Par John Brennan
Mis à jour le 24 mars 2022
L’électrophorèse sur gel reste le cheval de bataille des laboratoires de biologie moléculaire. En appliquant un champ électrique, l’ADN et les protéines sont séparés, généralement selon leur taille, au sein d’une matrice de gel. Bien que la technique soit courante, la façon dont les résultats sont interprétés varie en fonction de l'application en aval, qu'il s'agisse d'un transfert Western, d'un transfert Northern, d'un transfert Southern ou d'une simple analyse sur agarose.
Lorsque vous travaillez avec des gels d'agarose, deux tâches dominent :1) distinguer les plasmides non coupés, entaillés et linéaires de votre insert, et 2) estimer la taille des fragments à l'aide d'une courbe standard fiable. Les étapes suivantes vous guident tout au long de ce processus de manière claire et reproductible.
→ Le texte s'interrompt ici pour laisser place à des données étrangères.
(** * Pairwise sequence alignment (Needleman-Wunsch / Smith-Waterman)

    A shallow embedding of [src/directional_cell.py] and
    [src/sequence_alignment.py], and the properties of the matrix
    construction and of the traceback enumeration.

    Conventions of the embedding.
    - Python [str] is [string]; a one-character string stands for a symbol.
    - Python [int] is [Z].  The cells of [score_matrix] are NumPy [int64]
      numbers: they are kept as [Z], an addition on them wraps around
      ([np_add]) and storing a Python [int] into the array checks the range
      ([np_store_int]).
    - A Python exception is a [Raise] in the [result] monad.
    - A two-dimensional NumPy array is a list of rows; Python and NumPy
      indices are [Z] and are normalised by [py_index] (negative indices
      count from the end, anything else out of range raises [IndexError]).
    - The [set] of finished alignments is a [gset]; the nested [defaultdict]
      of substitution scores is a [gmap] of [gmap]s. *)

From Stdlib Require Import ZArith String Ascii List Lia.
From stdpp Require Import gmap strings list sorting pretty.

Local Open Scope string_scope.
Local Open Scope Z_scope.

(** ** Exceptions *)

Inductive exn : Set :=
  | TypeError | OverflowError | IndexError | AttributeError | ValueError.

Inductive result (A : Type) : Type :=
  | Ok (a : A)
  | Raise (e : exn).
Arguments Ok {A} a.
Arguments Raise {A} e.

#[global] Instance result_ret : MRet result := @Ok.
#[global] Instance result_bind : MBind result := fun A B f r =>
  match r with
  | Ok a => f a
  | Raise e => Raise e
  end.

Definition is_ok {A} (r : result A) : bool :=
  match r with Ok _ => true | Raise _ => false end.

(** [for x in l: s = f(s, x)] with exceptions. *)
Fixpoint foldM {A S : Type} (f : S -> A -> result S) (l : list A) (s : S) : result S :=
  match l with
  | [] => Ok s
  | x :: l' => s' ← f s x; foldM f l' s'
  end.

(** ** Python and NumPy primitives *)

Module Py.

(** Index normalisation shared by [str.__getitem__] and NumPy. *)
Definition py_index (len : nat) (i : Z) : result nat :=
  if (0 <=? i) && (i <? Z.of_nat len) then Ok (Z.to_nat i)
  else if (- Z.of_nat len <=? i) && (i <? 0) then Ok (Z.to_nat (Z.of_nat len + i))
  else Raise IndexError.

(** [s[i]]: a one-character string. *)
Definition str_getitem (s : string) (i : Z) : result string :=
  k ← py_index (String.length s) i;
  match String.get k s with
  | Some c => Ok (String c EmptyString)
  | None => Raise IndexError
  end.

(** [enumerate(s)] *)
Definition enumerate (s : string) : list (nat * ascii) :=
  imap (fun i c => (i, c)) (list_ascii_of_string s).

(** [max(a, b)] on integers. *)
Definition py_max (a b : Z) : Z := if a <? b then b else a.

Definition int64_min : Z := - 2 ^ 63.
Definition int64_max : Z := 2 ^ 63 - 1.

Definition fits_int64 (z : Z) : bool := (int64_min <=? z) && (z <=? int64_max).

Definition wrap64 (z : Z) : Z := (z + 2 ^ 63) mod 2 ^ 64 - 2 ^ 63.

(** [a + b] where [a] is an [int64] scalar. *)
Definition np_add (a b : Z) : Z := wrap64 (a + b).

(** Conversion of a Python [int] stored into an [int64] array. *)
Definition np_store_int (z : Z) : result Z :=
  if fits_int64 z then Ok z else Raise OverflowError.

(** [np.max] of a flat collection. *)
Definition np_max (l : list Z) : result Z :=
  match l with
  | [] => Raise ValueError
  | x :: l' => Ok (fold_left Z.max l' x)
  end.

Abbreviation matrix A := (list (list A)).

(** [np.zeros] / [np.full] *)
Definition np_full {A} (rows cols : nat) (v : A) : matrix A :=
  replicate rows (replicate cols v).

Definition shape {A} (M : matrix A) : nat * nat :=
  (length M, length (default [] (head M))).

(** Shape of the view [M[1:, 1:]]. *)
Definition shape_from_1 {A} (M : matrix A) : nat * nat :=
  (fst (shape M) - 1, snd (shape M) - 1)%nat.

(** [M[r, c]] (and [M[r][c]]) *)
Definition mat_get {A} (M : matrix A) (r c : Z) : result A :=
  i ← py_index (length M) r;
  match M !! i with
  | None => Raise IndexError
  | Some row =>
      j ← py_index (length row) c;
      match row !! j with
      | None => Raise IndexError
      | Some v => Ok v
      end
  end.

(** [M[r, c] = v] *)
Definition mat_set {A} (M : matrix A) (r c : Z) (v : A) : result (matrix A) :=
  i ← py_index (length M) r;
  match M !! i with
  | None => Raise IndexError
  | Some row =>
      j ← py_index (length row) c;
      Ok (<[i := <[j := v]> row]> M)
  end.

(** [np.argwhere(M == v).tolist()], in row-major order. *)
Definition argwhere_eq (M : matrix Z) (v : Z) : list (nat * nat) :=
  concat (imap (fun i row =>
    omap (fun jx : nat * Z => if snd jx =? v then Some (i, fst jx) else None)
         (imap (fun j x => (j, x)) row)) M).

End Py.
Export Py.

(** ** [src/directional_cell.py] *)

Record DirectionalCell : Set := mkDirectionalCell {
  up : bool;
  diagonal : bool;
  left : bool;
  num_directions : Z
}.

(** [DirectionalCell(up=.., diagonal=.., left=..)] *)
Definition new_cell (u d l : bool) : DirectionalCell :=
  mkDirectionalCell u d l (Z.b2z u + Z.b2z d + Z.b2z l).

Definition get_directions (cell : DirectionalCell) : bool * bool * bool :=
  (up cell, diagonal cell, left cell).

(** ** [src/sequence_alignment.py] *)

Record SequenceAlignment : Type := mkSequenceAlignment {
  seq1 : string;
  seq2 : string;
  strategy : string;
  gap_penalty : Z;
  alignments : gmap ascii (gmap ascii Z)
}.

(** [alignments[a][b] = v] on the nested [defaultdict]. *)
Definition alignments_setitem (t : gmap ascii (gmap ascii Z)) (a b : ascii) (v : Z)
  : gmap ascii (gmap ascii Z) :=
  <[a := <[b := v]> (default ∅ (t !! a))]> t.

(** [alignments[a][b]].  The outer factory builds an empty inner
    [defaultdict]; the inner factory is [lambda x: 0], which the missing-key
    hook calls without an argument: the call raises [TypeError]. *)
Definition alignments_getitem (t : gmap ascii (gmap ascii Z)) (a b : ascii) : result Z :=
  match default ∅ (t !! a) !! b with
  | Some v => Ok v
  | None => Raise TypeError
  end.

(** The loops of [_load_substitution_matrix] (lines 54-59), on what the
    lines before them leave: [rows] is [seq1], the joined row labels, [cols]
    is [seq2], the joined column labels, and [grid] is [substitution_matrix],
    which NumPy holds as a rectangular [int64] array.  Reading and
    converting the file (lines 49-52), where pandas and NumPy raise errors
    of their own on a malformed table, is not modelled. *)
Definition _load_substitution_matrix (rows cols : string) (grid : matrix Z)
  : result (gmap ascii (gmap ascii Z)) :=
  foldM (fun t ic1 =>
    foldM (fun t jc2 =>
      v ← mat_get grid (Z.of_nat (fst ic1)) (Z.of_nat (fst jc2));
      Ok (alignments_setitem t (snd ic1) (snd jc2) v))
      (enumerate cols) t)
    (enumerate rows) ∅.

Definition mats : Type := matrix Z * matrix DirectionalCell.

Section Build.
Variable self : SequenceAlignment.

(** Body of the first edge loop. *)
Definition fill_edge_col (st : mats) (i : nat) : result mats :=
  v ← np_store_int (Z.of_nat i * gap_penalty self);
  S' ← mat_set (fst st) (Z.of_nat i) 0 v;
  D' ← mat_set (snd st) (Z.of_nat i) 0 (new_cell true false false);
  Ok (S', D').

(** Body of the second edge loop. *)
Definition fill_edge_row (st : mats) (i : nat) : result mats :=
  v ← np_store_int (Z.of_nat i * gap_penalty self);
  S' ← mat_set (fst st) 0 (Z.of_nat i) v;
  D' ← mat_set (snd st) 0 (Z.of_nat i) (new_cell false false true);
  Ok (S', D').

(** The three candidate scores and the stored score of one cell. *)
Definition best_of (up_score diagonal_score left_score : Z) : result Z :=
  best_score ← np_max [up_score; diagonal_score; left_score];
  Ok (if String.eqb (strategy self) "local" then py_max best_score 0 else best_score).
Consultez votre carnet de laboratoire pour confirmer quel échantillon a été chargé dans chaque voie. Les étiquettes de voie que vous avez enregistrées au moment du chargement constituent votre point de départ pour tous les calculs ultérieurs.
L'échelle contient des fragments de longueur connue. Ses distances de migration serviront de référence pour dimensionner vos bandes inconnues.
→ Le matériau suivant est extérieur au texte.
Lemma Qdiv_lt_anti (n d1 d2 : Q) :
  0 < n -> 0 < d1 -> d1 < d2 -> n / d2 < n / d1.
Proof.
  intros Hn Hd Hlt. apply Qlt_shift_div_r; [lra|].
  assert (Hq : 0 < n / d1) by (apply Qlt_shift_div_l; [assumption | lra]).
  assert (En : n == n / d1 * d1) by (field; lra).
  assert (Hp : 0 < n / d1 * (d2 - d1))
    by (apply Qmult_lt_0_compat; [assumption | lra]).
  nra.
Qed.

Lemma Qdiv_lt_mono (a b d : Q) : 0 < d -> a < b -> a / d < b / d.
Proof.
  intros Hd Hab. apply Qlt_shift_div_r; [assumption|].
  assert (E : b / d * d == b) by (field; lra). lra.
Qed.

(** The cycles per second retired at a frequency grow with the frequency. *)
Lemma throughput_grows (w : string) (f1 f2 : Q) :
  0 < f1 -> f1 < f2 ->
  0 < f1 * Sample.base_ipc f1 w
  /\ f1 * Sample.base_ipc f1 w < f2 * Sample.base_ipc f2 w.
Proof.
  intros H1 H2.
  unfold Sample.base_ipc.
  assert (E : forall f, (65 # 100) + f / 800 * (20 # 100)
                        == (65 # 100) + f * (1 # 4000))
    by (intro f; field).
  assert (Hsq : 0 <= (f2 - f1) * (f2 + f1)) by nra.
  destruct (String.eqb w "intensive_ecg_processing");
    [rewrite !E; split; nra|].
  destruct (String.eqb w "idle_scenario"); [rewrite !E; split; nra|].
  destruct (String.eqb w "stress_test"); rewrite !E; split; nra.
Qed.

(** X7: for one workload, a run at a higher (positive) frequency takes
    strictly less time; both runs return. *)
Theorem run_time_falls_with_frequency (v : Q) (w : string) (f1 f2 : Q) :
  0 < f1 -> f1 < f2 ->
  exists l1 l2,
    Sample.locals v f1 w = Ok l1 /\ Sample.locals v f2 w = Ok l2
    /\ Sample.l_sim_seconds l2 < Sample.l_sim_seconds l1.
Proof.
  intros H1 H2.
  rewrite (locals_closed v f1 w) by lra.
  rewrite (locals_closed v f2 w) by lra.
  do 2 eexists. split; [reflexivity|]. split; [reflexivity|]. cbn.
  destruct (throughput_grows w f1 f2 H1 H2) as [Hp Hlt].
  apply Qdiv_lt_anti.
  - pose proof (insts_of_pos w) as Hn. unfold Qlt. simpl. lia.
  - nra.
  - nra.
Qed.
(** ** C6: refresh needs a numeric [orig_iat] *)

(** C6 (amended): for a refresh request whose presented token parses and
    verifies, the handler reads [orig_iat] with an unchecked numeric type
    assertion before anything else.  A token without a numeric [orig_iat]
    never yields a new token: nothing is signed, stored or handed to the
    response callback; the handler panics on the assertion and writes no
    response, so the request is not rejected with the unauthorized
    response.  With a numeric [orig_iat] the handler goes on to the
    eligibility check. *)
Theorem C6_refresh_requires_orig_iat (w : World) (token : Token) :
  (parseToken w).1 = Ret (Ok token) ->
  ((forall f, index (Claims token) "orig_iat" ≠ VFloat64 f) ->
   (RefreshHandler w).1
     = Panic "interface conversion: interface {} is not float64" ∧
   writer (RefreshHandler w).2 = writer w ∧
   trace (RefreshHandler w).2 = trace w ∧
   ¬ Rejected w (RefreshHandler w)) ∧
  (forall f,
     index (Claims token) "orig_iat" = VFloat64 f ->
     int64_of_float64 f
       < Unix (Add (clock w (S (ticks w))) (neg_duration (MaxRefresh (mw w)))) ->
     Rejected w (RefreshHandler w)).
Proof.
  intros Hp. split.
  - intros Hno.
    pose proof (parseToken_frame w) as (Fm & Fw & Fr & Fc & Ft).
    assert (H : (RefreshHandler w).1
                  = Panic "interface conversion: interface {} is not float64"
                ∧ writer (RefreshHandler w).2 = writer w
                ∧ trace (RefreshHandler w).2 = trace w).
    { unfold RefreshHandler, bind.
      destruct (parseToken w) as [o w1]. simpl in Hp, Fm, Fw, Fr, Fc, Ft.
      subst o. simpl. unfold assert_float64.
      destruct (index (Claims token) "orig_iat") as [| | | |f| |]; simpl;
        try done.
      by destruct (Hno f). }
    destruct H as (H1 & H2 & H3). split_and!; try done.
    by eapply Rejected_not_Panic.
  - intros f Ho Hlt.
    pose proof (RefreshHandler_cases w token f Hp Ho) as Hc. cbv zeta in Hc.
    apply Z.ltb_lt in Hlt. by rewrite Hlt in Hc.
Qed.

(** ** C4: the claims of a login *)

Lemma loginToken_run m lv w :
  registered (SigningAlgorithm m) = true ->
  (loginToken m lv w).1
    = Ret {| Raw := EmptyString; Method := SigningAlgorithm m;
             Claims :=
               login_claims (provided_claims m (Username lv)) (Username lv)
                 (Unix (Add (clock w (ticks w)) (Timeout m)))
                 (if bool_decide (MaxRefresh m ≠ 0)
                  then Some (Unix (clock w (S (ticks w)))) else None) |}.
Proof.
  intros Hreg. unfold loginToken, bind, jwt_New, GetSigningMethod.
  rewrite Hreg. simpl. unfold login_claims, provided_claims, with_Claims.
  destruct (PayloadFunc m) as [payload|]; simpl;
    rewrite ?copy_entries_empty; destruct (bool_decide _); done.
Qed.

Lemma login_claims_lookup provided u exp o :
  login_claims provided u exp o !! "id" = Some (VString u) ∧
  login_claims provided u exp o !! "exp" = Some (VInt64 exp) ∧
  login_claims provided u exp o !! "orig_iat"
    = match o with
      | Some t => Some (VInt64 t)
      | None => provided !! "orig_iat"
      end ∧
  (forall k, k ≠ "id" -> k ≠ "exp" -> k ≠ "orig_iat" ->
             login_claims provided u exp o !! k = provided !! k).
Proof.
  unfold login_claims. destruct o as [t|]; split_and!;
    try intros k H1 H2 H3;
    repeat first [ rewrite lookup_insert_eq | rewrite lookup_insert_ne by done ];
    done.
Qed.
À l’aide d’une règle, mesurez la distance entre le puits et le colorant de suivi (le colorant qui se déplace le plus loin). Enregistrez cette valeur ; les unités sont arbitraires tant qu'elles sont cohérentes.
Mesurez la distance entre chaque bande d’échelle et le puits, puis divisez-la par la distance du colorant de suivi. Cela donne la mobilité relative (facteur de mobilité) pour chaque norme.
Exemple :Si le colorant de suivi a parcouru 6 pouces et que les bandes d'échelle ont parcouru 5, 4,5 et 3,5 pouces, les mobilités relatives sont de 0,833, 0,75 et 0,583.
Entrez les mobilités relatives et les tailles de fragments correspondantes (en kilobases) dans une feuille de calcul. Les fabricants fournissent généralement ces tailles dans la fiche technique de l'échelle.
Créez un graphique avec une mobilité relative sur l'axe X et une taille de fragment sur l'axe Y.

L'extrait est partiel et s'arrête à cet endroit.